How to Remove a Brick Chimney

  • Thoroughly inspect the area around the chimney to make sure it is solid and safe. Roof areas around chimneys often have rotten decking, so make sure the roof can safely support your weight plus the weight of the bricks and debris that's removed. Take note of existing utility power lines that need to be avoided.

  • Place some wood inside the fireplace to protect the bottom and sides of the fireplace from bricks and debris that may fall down the flue during the dismantling process. Also use a tarpaulin to cover the front of the fireplace to prevent falling debris and dust from entering the home.

  • Start at the top, removing the chimney cap and each brick, one at a time. Tap the bricks with a hammer to loosen them. If necessary, drive a pry bar into the mortar joints to knock the bricks loose.
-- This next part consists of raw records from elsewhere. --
(** "Clear Chat" read as the sequential code it is: the handler returns
    with the store empty and the gate open; between its two assignments the
    store is already empty while the flag is as it was, and nothing is
    rendered there; the click as a whole (the run that clears, then the
    rerun it asks for) renders one page, with an empty history and an
    enabled prompt box.  Whether anything else can read the session state
    between lines 189 and 190 is decided by the host that runs the script,
    not by the script. *)
Lemma clear_chat_sequential_effect
        (w : World) (wd : Widgets) (s : Session)
        (msgs : list Message) (pending : bool) (u : option string) :
  clear_chat s
  = (mkSession [] false (authenticated s) (current_user s), [], Ok tt) /\
  set_messages [] s
  = (mkSession [] (feedback_pending s) (authenticated s) (current_user s),
     [], Ok tt) /\
  interaction w wd ClickClearChat (mkSession msgs pending true u)
  = (mkSession [] false true u,
     [ EvChatHistory []; EvChatInput "Ask your question here..." false ],
     Ok tt) /\
  ~ shows_empty_pending (events_of (interaction w wd ClickClearChat s)).
Proof.
  split; [reflexivity|]. split; [reflexivity|]. split; [reflexivity|].
  unfold shows_empty_pending.
  destruct s as [ms [] [] us]; cbn;
    intros [H1 [H2 | [ph H2]]];
    repeat match goal with
           | H : _ \/ _ |- _ => destruct H
           | H : False |- _ => destruct H
           | H : _ = _ |- _ => discriminate H
           end.
Qed.

(** While feedback is pending, a prompt submission changes nothing and
    reaches no provider and no logger, whatever the session. *)
Lemma submission_while_pending w wd text s :
  feedback_pending s = true ->
  session_of (interaction w wd (SubmitPrompt text) s) = s /\
  primary_calls (events_of (interaction w wd (SubmitPrompt text) s)) = 0 /\
  secondary_calls (events_of (interaction w wd (SubmitPrompt text) s)) = 0 /\
  log_calls (events_of (interaction w wd (SubmitPrompt text) s)) = [] /\
  chat_input (feedback_pending s) (SubmitPrompt text) = None.
Proof.
  destruct s as [msgs p a u]. cbn [feedback_pending]. intros ->.
  destruct a; repeat split.
Qed.

(** With the gate open, a non-empty prompt of a logged-in user is taken:
    the store grows by the prompt and its answer, and the gate closes. *)
Lemma submission_while_open w wd text msgs u :
  PyStr.truthy text = true ->
  exists reply,
    session_of (interaction w wd (SubmitPrompt text)
                            (mkSession msgs false true u))
    = mkSession (msgs ++ [ mkMessage "user" text;
                           mkMessage "assistant" reply ])%list true true u.
Proof.
  intros T.
  destruct (Script.script_run_prompt w wd text msgs u T)
    as (tr & reply & E & _ & _).
  destruct (Script.interaction_of_rerun _ _ _ _ _ _ E) as (t2 & E2 & _).
  exists reply. now rewrite E2.
Qed.

(** C9: in every reachable session state, a prompt submission extends the
    store only if [feedback_pending] is false; while it is true the prompt
    box is disabled, the submission leaves the whole session as it is and
    nothing is asked of a provider or logged. *)
Theorem prompt_accepted_only_when_not_pending
        (w : World) (wd : Widgets) (text : string) (s : Session) :
  reachable s ->
  (messages (session_of (interaction w wd (SubmitPrompt text) s))
   <> messages s ->
   feedback_pending s = false) /\
  (feedback_pending s = true ->
   chat_input (feedback_pending s) (SubmitPrompt text) = None /\
   session_of (interaction w wd (SubmitPrompt text) s) = s /\
   primary_calls (events_of (interaction w wd (SubmitPrompt text) s)) = 0 /\
   secondary_calls (events_of (interaction w wd (SubmitPrompt text) s)) = 0 /\
   log_calls (events_of (interaction w wd (SubmitPrompt text) s)) = []).
Proof.
  intros _. split.
  - intros Hchanged. destruct (feedback_pending s) eqn:P; [|reflexivity].
    destruct (submission_while_pending w wd text s P) as (E & _).
    rewrite E in Hchanged. now elim Hchanged.
  - intros P.
    destruct (submission_while_pending w wd text s P) as (E & G & O & L & C).
    repeat split; assumption.
Qed.

Lemma prompt_accepted_only_when_not_pending_witness :
  let out := interaction answering_world default_widgets
                         (SubmitPrompt "And the margin?")
                         after_first_exchange in
  (messages (session_of out) <> messages after_first_exchange ->
   feedback_pending after_first_exchange = false) /\
  (feedback_pending after_first_exchange = true ->
   chat_input (feedback_pending after_first_exchange)
              (SubmitPrompt "And the margin?") = None /\
   session_of out = after_first_exchange /\
   primary_calls (events_of out) = 0 /\
   secondary_calls (events_of out) = 0 /\
   log_calls (events_of out) = []).
Proof.
  apply (prompt_accepted_only_when_not_pending
           answering_world default_widgets
           "And the margin?" after_first_exchange).
  do 2 apply reachable_interaction. apply reachable_initial.
Defined.

(** C10: in every reachable session state every turn of the store has role
    "user" or "assistant", none has role "model"; so line 112 never rewrites
    a role of the store, the OpenAI translation keeps every turn as it is
    behind the system message, and every request a user action sends to the
    secondary provider carries such an unchanged history. *)
Theorem reachable_roles_translation_is_identity (s : Session) :
  reachable s ->
  roles_ok (messages s) /\
  (forall m, In m (messages s) -> role m <> "model") /\
  remap_count (messages s) = 0 /\
  map oa_role (messages s) = map role (messages s) /\
  (forall sys,
      oa_messages sys (messages s) = mkMessage "system" sys :: messages s) /\
  (forall w wd inp,
      Forall secondary_call_identity (events_of (interaction w wd inp s))).
Proof.
  intros Hs. pose proof (Script.reachable_roles_ok s Hs) as Hr.
  split; [exact Hr|]. split; [|split; [|split; [|split]]].
  - intros m Hin. unfold roles_ok in Hr. rewrite Forall_forall in Hr.
    destruct (Hr m Hin) as [H | H]; rewrite H; discriminate.
  - apply (roles_ok_identity "" _ Hr).
  - apply (roles_ok_identity "" _ Hr).
  - intros sys. apply (roles_ok_identity sys _ Hr).
  - intros w wd inp.
    destruct (Script.interaction_effect w wd inp s)
      as (s' & tr & r & E & _ & Hev).
    rewrite E. exact (Hev Hr).
Qed.

Lemma reachable_roles_translation_is_identity_witness :
  roles_ok (messages after_first_exchange) /\
  (forall m, In m (messages after_first_exchange) -> role m <> "model") /\
  remap_count (messages after_first_exchange) = 0 /\
  map oa_role (messages after_first_exchange)
  = map role (messages after_first_exchange) /\
  (forall sys,
      oa_messages sys (messages after_first_exchange)
      = mkMessage "system" sys :: messages after_first_exchange) /\
  (forall w wd inp,
      Forall secondary_call_identity
             (events_of (interaction w wd inp after_first_exchange))).
Proof.
  apply (reachable_roles_translation_is_identity after_first_exchange).
  do 2 apply reachable_interaction. apply reachable_initial.
Defined.

(** The rewriting of line 112 does act on a turn with role "model". *)
Example oa_role_rewrites_model :
  oa_messages "sys" [ mkMessage "model" "hello" ]
  = [ mkMessage "system" "sys"; mkMessage "assistant" "hello" ].
Proof. reflexivity. Qed.

End Gate.

(* ================================================================== *)
(** ** Response generator: calls and requests *)

Module Requests.

Lemma get_ai_response_exact w label h sys s :
  get_ai_response w label h sys s
  = (s, requests_of w label h sys, Ok (answer_of w label h sys)).
Proof.
  destruct (get_ai_response_quiet w label h sys s) as (tr & text & E & _).
  destruct (get_ai_response_session_irrelevant w label h sys s initial_session)
    as [Hev Hres].
  unfold requests_of, answer_of. rewrite <- Hev, <- Hres, E. reflexivity.
Qed.

(** The events of the two attempts, whatever they end with. *)
Lemma gemini_attempt_calls w label h sys s :
  primary_calls (events_of (gemini_attempt w label h sys s))
  = match genai_client w, dict_get MODEL_MAPPING label with
    | inl _, Some _ => 1
    | _, _ => 0
    end
  /\ secondary_calls (events_of (gemini_attempt w label h sys s)) = 0.
Proof.
  unfold gemini_attempt; unfold_script.
  generalize (dict_get MODEL_MAPPING label); intros lookup.
  destruct (genai_client w) as [key|d]; [|split; reflexivity].
  destruct lookup as [id|]; [|split; reflexivity].
  destruct (generate_content w key id (api_contents h) sys);
    split; reflexivity.
Qed.

Lemma openai_attempt_calls w h sys s :
  primary_calls (events_of (openai_attempt w h sys s)) = 0 /\
  secondary_calls (events_of (openai_attempt w h sys s)) <= 1.
Proof.
  unfold openai_attempt; unfold_script.
  unfold events_of, secondary_calls, primary_calls.
  destruct (openai_client w) as [key|d]; [|split; [reflexivity | simpl; lia]].
  destruct (chat_completions_create w key "gpt-5.2" (oa_messages sys h))
    as [[|c cs]|d]; split; solve [reflexivity | simpl; lia].
Qed.
(** ** The reconciler of version 5.0, continued *)

(** Version 5.0 asks for a timed action only after [Schedule.List] and
    [Schedule.DeleteAll] both succeeded and only for a positive duration:
    every [Schedule.Create] of [scheduleCharging] is for a configured switch,
    carries the stored duration and the start counted back from the window
    end, and comes after the [Schedule.DeleteAll], before which no
    [Schedule.Create] is issued. *)
Theorem V50_create_only_after_delete (cfg : config) (h : host) (g : globals) (c : call) :
  In c (V50.scheduleCharging cfg h g) -> isCreate c = true ->
  IS_TEST_MODE cfg = false /\ list_err h = 0 /\ delete_err h = 0 /\
  0 < nextChargingDurationSeconds g /\
  (exists switchId,
      In switchId (SWITCH_IDS cfg) /\
      c = Schedule_Create None
            (V50.cronExpr (dynamicStartSeconds (timeToSeconds (CHARGING_WINDOW_END cfg))
                                               (nextChargingDurationSeconds g)))
            switchId (nextChargingDurationSeconds g)) /\
  (exists before after,
      V50.scheduleCharging cfg h g = (before ++ Schedule_DeleteAll None :: after)%list /\
      filter isCreate before = [] /\ In c after).
Proof.
  intros Hin Hc.
  assert (Hfc : In c (filter isCreate (V50.scheduleCharging cfg h g)))
    by (apply filter_In; now split).
  assert (Hmode : IS_TEST_MODE cfg = false).
  { destruct (IS_TEST_MODE cfg) eqn:Hm; [| reflexivity].
    rewrite V50_no_create_unless in Hfc by now left. contradiction. }
  assert (Hlist : list_err h = 0).
  { destruct (Z.eq_dec (list_err h) 0) as [He | Hne]; [exact He |].
    rewrite V50_no_create_unless in Hfc by (right; now left). contradiction. }
  assert (Hdel : delete_err h = 0).
  { destruct (Z.eq_dec (delete_err h) 0) as [He | Hne]; [exact He |].
    rewrite V50_no_create_unless in Hfc by (right; right; now left). contradiction. }
  assert (Hd : 0 < nextChargingDurationSeconds g).
  { destruct (Z_lt_le_dec 0 (nextChargingDurationSeconds g)) as [Hlt | Hle]; [exact Hlt |].
    rewrite V50_no_create_unless in Hfc by (right; right; now right). contradiction. }
  repeat (split; [assumption |]).
  rewrite (V50_scheduleCharging_creates cfg h g Hmode Hlist Hdel Hd) in Hfc.
  apply in_map_iff in Hfc as [switchId [Heq Hid]].
  split; [exists switchId; split; [exact Hid | now symmetry] |].
  unfold V50.scheduleCharging. rewrite Hmode, Hlist, Hdel. cbn [Z.eqb negb].
  destruct (Z.leb_spec (nextChargingDurationSeconds g) 0) as [Hle | _]; [lia |].
  exists (Schedule_List ::
          if SEND_TELEGRAM_SCHEDULE_LIST cfg
          then V50.notify cfg (V50.scheduleListMsg h) else []).
  eexists. split; [reflexivity |]. split.
  - cbn [filter isCreate].
    destruct (SEND_TELEGRAM_SCHEDULE_LIST cfg); [apply notify_isCreate | reflexivity].
  - apply in_or_app. left. apply in_map_iff. exists switchId. split; assumption.
Qed.

Lemma V50_create_only_after_delete_witness :
  let cfg := configWith [0; 1] "" "" false "19:00" in
  let g := set_nextChargingDurationSeconds initialGlobals 18000 in
  let h := hostAnswering 0 0 (fun _ => 0) in
  let c := Schedule_Create None "0 0 1 * * *" 1 18000 in
  In c (V50.scheduleCharging cfg h g) /\ isCreate c = true /\
  delete_err h = 0 /\
  exists before after,
    V50.scheduleCharging cfg h g = (before ++ Schedule_DeleteAll None :: after)%list /\
    filter isCreate before = [] /\ In c after.
Proof.
  intros cfg g h c.
  assert (Hin : In c (V50.scheduleCharging cfg h g))
    by (right; right; right; left; reflexivity).
  split; [exact Hin |]. split; [reflexivity |].
  pose proof (V50_create_only_after_delete cfg h g c Hin eq_refl) as [_ [_ [Hdel [_ [_ Hsplit]]]]].
  split; [exact Hdel | exact Hsplit].
Defined.

(** ** A whole cycle of version 5.0 *)

(** When neither [MAX_RUNTIME_HOURS] nor a fallback constant is negative or
    longer than [limit] seconds, the duration that a cycle of version 5.0
    leaves in [nextChargingDurationSeconds] lies between 0 and [limit],
    whatever the host answers.  Version 5.0 has no clamp of its own, so this
    is what keeps its charges inside the window. *)
Theorem V50_cycle_duration_within
    (cfg : config) (h : host) (g : globals) (limit : Z) :
  (0 <= MAX_RUNTIME_HOURS cfg)%Q -> Js.Math_round (MAX_RUNTIME_HOURS cfg * 3600) <= limit ->
  (forall quarter, 1 <= quarter <= 4 ->
     (0 <= quarterConstant cfg quarter)%Q /\
     Js.Math_round (quarterConstant cfg quarter * 3600) <= limit) ->
  0 <= nextChargingDurationSeconds (fst (V50.getWeatherAndCalculateDuration cfg h g))
    <= limit.
Proof.
  intros Hmax Hmaxlim Hq.
  assert (Hfb : 0 <= fallbackSeconds cfg h <= limit).
  { unfold fallbackSeconds, fallbackHours.
    pose proof (Hq 1 ltac:(lia)) as [H1 L1]. pose proof (Hq 2 ltac:(lia)) as [H2 L2].
    pose proof (Hq 3 ltac:(lia)) as [H3 L3]. pose proof (Hq 4 ltac:(lia)) as [H4 L4].
    cbn [quarterConstant] in *.
    repeat match goal with
      | |- context [if ?b then _ else _] => destruct b
      end;
      (split; [apply (fun x Hx => proj1 (Math_round_bounds x x (conj Hx (Qle_refl x))));
               assumption
              | assumption]). }
  assert (Hfc : forall avgTemp g0,
             0 <= nextChargingDurationSeconds
                    (fst (V50.calculateChargingDuration cfg h avgTemp g0)) <= limit).
  { intros avgTemp g0.
    cbn [V50.calculateChargingDuration fst set_nextChargingDurationSeconds
         nextChargingDurationSeconds].
    pose proof (Math_round_bounds _ _ (chargingHours_le_max cfg avgTemp Hmax)). lia. }
  unfold V50.getWeatherAndCalculateDuration, V50.calculateFallbackDuration.
  fold (fallbackSeconds cfg h).
  destruct (forecast_res h) as [res |]; [| exact Hfb].
  destruct (negb (forecast_err h =? 0) || negb (code res =? 200)); [exact Hfb |].
  destruct (body res) as [message | temps]; [exact Hfb |].
  destruct (List.length (slice_24_48 temps) <? 24)%nat; [exact Hfb |].
  specialize (Hfc (average (slice_24_48 temps)) g).
  now destruct (V50.calculateChargingDuration cfg h (average (slice_24_48 temps)) g).
Qed.

Lemma V50_cycle_duration_within_witness :
  (0 <= MAX_RUNTIME_HOURS CONFIG)%Q /\
  Js.Math_round (MAX_RUNTIME_HOURS CONFIG * 3600) <= span 79200 21600 /\
  0 <= nextChargingDurationSeconds
         (fst (V50.getWeatherAndCalculateDuration CONFIG (hostWith (repeat (-30)%Q 48))
                 initialGlobals))
    <= span 79200 21600.
Proof.
  split; [discriminate |]. split; [discriminate |].
  apply (V50_cycle_duration_within CONFIG (hostWith (repeat (-30)%Q 48)) initialGlobals
           (span 79200 21600)); [discriminate | discriminate |].
  intros quarter Hq.
  assert (Hc : quarter = 1 \/ quarter = 2 \/ quarter = 3 \/ quarter = 4) by lia.
  destruct Hc as [-> | [-> | [-> | ->]]]; split; discriminate.
Defined.

(** ** The daily trigger, continued *)

Lemma runFlags_app (fetchTime : string) (flag : bool) (ts us : list string) :
  runFlags fetchTime flag (ts ++ us) =
    (fst (runFlags fetchTime (fst (runFlags fetchTime flag ts)) us),
     (snd (runFlags fetchTime flag ts) +
      snd (runFlags fetchTime (fst (runFlags fetchTime flag ts)) us))%nat).
Proof.
  revert flag. induction ts as [| t ts IH]; intros flag.
  - cbn [app runFlags fst snd Nat.add]. now destruct (runFlags fetchTime flag us).
  - change ((t :: ts) ++ us)%list with (t :: (ts ++ us))%list.
    rewrite !runFlags_cons, IH. cbn [fst snd]. f_equal. lia.
Qed.

Lemma times_app (a b : list V50.tick) : times (a ++ b) = (times a ++ times b)%list.
Proof. unfold times. apply flat_map_app. Qed.
(** * vscode-git-blame: blame parsing, process runner, lookup coordination
    and relative time formatting

  A shallow embedding of [src/extension.ts] ([parseBlame], [getBlame]),
  [src/run-command.ts] ([runCommand]) and [src/time.ts] ([formatTimeAgo]),
  followed by the properties established about them.

  Conventions of the embedding.
  - A JavaScript string is a [string]: a finite sequence of code units.
    Only code units below 256 are represented; every operation used by the
    source ([split], [indexOf], [substring], [===], [parseInt]) works code
    unit by code unit, so nothing below depends on the width.
  - A JavaScript [number] is an IEEE 754 binary64 value: [float], the
    kernel's primitive floats, wherever the source computes with it
    ([formatTimeAgo]).  The result of [Number.parseInt] is kept as the
    mathematical integer it denotes ([Int z]) or [NaN].
  - A function that may throw returns a [Completion].
  - The event loop runs one job at a time: an [async] function is split at
    its [await] into the part that runs when it is called and the part that
    runs when the awaited promise has settled. *)

From Stdlib Require Import ZArith Lia Bool Ascii String Floats.
From stdpp Require Import base option list strings pretty gmap.

Local Open Scope string_scope.
Local Open Scope Z_scope.

(** ** JavaScript primitives used by the sources *)

Module JS.

(** An abrupt completion; the sources can only raise a [TypeError]
    (property access on [undefined]) and a [RangeError]
    ([Intl.RelativeTimeFormat.prototype.format] on a non-finite value). *)
Inductive Exception : Type :=
| TypeError
| RangeError.

Inductive Completion (A : Type) : Type :=
| Normal (a : A)
| Throw (e : Exception).
Arguments Normal {A} a.
Arguments Throw {A} e.

#[global] Instance Completion_ret : MRet Completion := fun _ a => Normal a.
#[global] Instance Completion_bind : MBind Completion := fun _ _ k m =>
  match m with
  | Normal a => k a
  | Throw e => Throw e
  end.

(** [Error(message)]: an error object used as a value. *)
Record Error : Type := mkError { message : string }.

(** The result of [Number.parseInt]: the integer read, or [NaN]. *)
Inductive Number : Type :=
| NaN
| Int (z : Z).

(** [s.length] *)
Definition length (s : string) : Z := Z.of_nat (String.length s).

Fixpoint take (n : nat) (s : string) : string :=
  match n, s with
  | S n', String c s' => String c (take n' s')
  | _, _ => ""
  end.

Fixpoint drop (n : nat) (s : string) : string :=
  match n, s with
  | S n', String _ s' => drop n' s'
  | _, _ => s
  end.

(** Clamping of an index argument of [substring] to [0 .. len]. *)
Definition clamp (len i : Z) : Z := Z.min (Z.max i 0) len.

(** [s.substring(start, end)]; [end_ = None] is the call with one argument.
    Both indices are clamped to [0 .. s.length] and swapped when
    [start > end]. *)
Definition substring (s : string) (start : Z) (end_ : option Z) : string :=
  let len := length s in
  let intStart := clamp len start in
  let intEnd := match end_ with
                | None => len
                | Some e => clamp len e
                end in
  let from := Z.min intStart intEnd in
  let to := Z.max intStart intEnd in
  take (Z.to_nat (to - from)) (drop (Z.to_nat from) s).

Fixpoint indexOf_from (s searchString : string) (i : Z) : Z :=
  if String.prefix searchString s then i
  else match s with
       | "" => -1
       | String _ s' => indexOf_from s' searchString (i + 1)
       end.

(** [s.indexOf(searchString)]: the first position where [searchString]
    occurs, [-1] when there is none. *)
Definition indexOf (s searchString : string) : Z :=
  indexOf_from s searchString 0.

(** [s.split(separator)] for a separator of one code unit, as in the source
    ([split("\n")]).  The result always has at least one element. *)
Fixpoint split (s : string) (separator : ascii) : list string :=
  match s with
  | "" => [""]
  | String c s' =>
      if Ascii.eqb c separator then "" :: split s' separator
      else match split s' separator with
           | l :: ls => String c l :: ls
           | [] => [String c ""]
           end
  end.

(** [a[i]] on an array: [undefined] out of range. *)
Definition index {A : Type} (a : list A) (i : nat) : option A := a !! i.

(** Reading a property (calling a method) of [a[i]]: a [TypeError] when the
    element is [undefined]. *)
Definition member {A : Type} (a : list A) (i : nat) : Completion A :=
  match index a i with
  | Some x => Normal x
  | None => Throw TypeError
  end.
Remove the bricks by hand and have a designated area to place the bricks as they are removed.

  • Remove the center flue of the chimney, piece by piece, as the bricks are removed. Break the flue and materials holding it in place into smaller pieces with a sledge hammer. Try to catch the debris before it falls down into the fireplace. If too much material falls into the fireplace it can become jammed in tight and require a lot of extra work to remove it.

  • Go into the attic, if necessary, and continue the dismantling as the chimney recedes below the roofline.

  • Remove the flashing and damaged shingles around the opening of the roof where the chimney was located. Build the roof frame in the open hole and cover with decking and shingles. Temporarily cover the hole or framing and decking with tarpaulin, if necessary, to prevent moisture from entering the house.

  • Continue dismantling the chimney all the way down to the foundation. The chimney foundation is much thicker and usually separate from the house foundation.

Tips & Warnings

  • Consider what access is available to the entire chimney before starting the project.
  • Always take safety precautions and wear proper safety equipment while operating machinery or using hand tools.
  • Falling debris can cause serious injury or damage to property.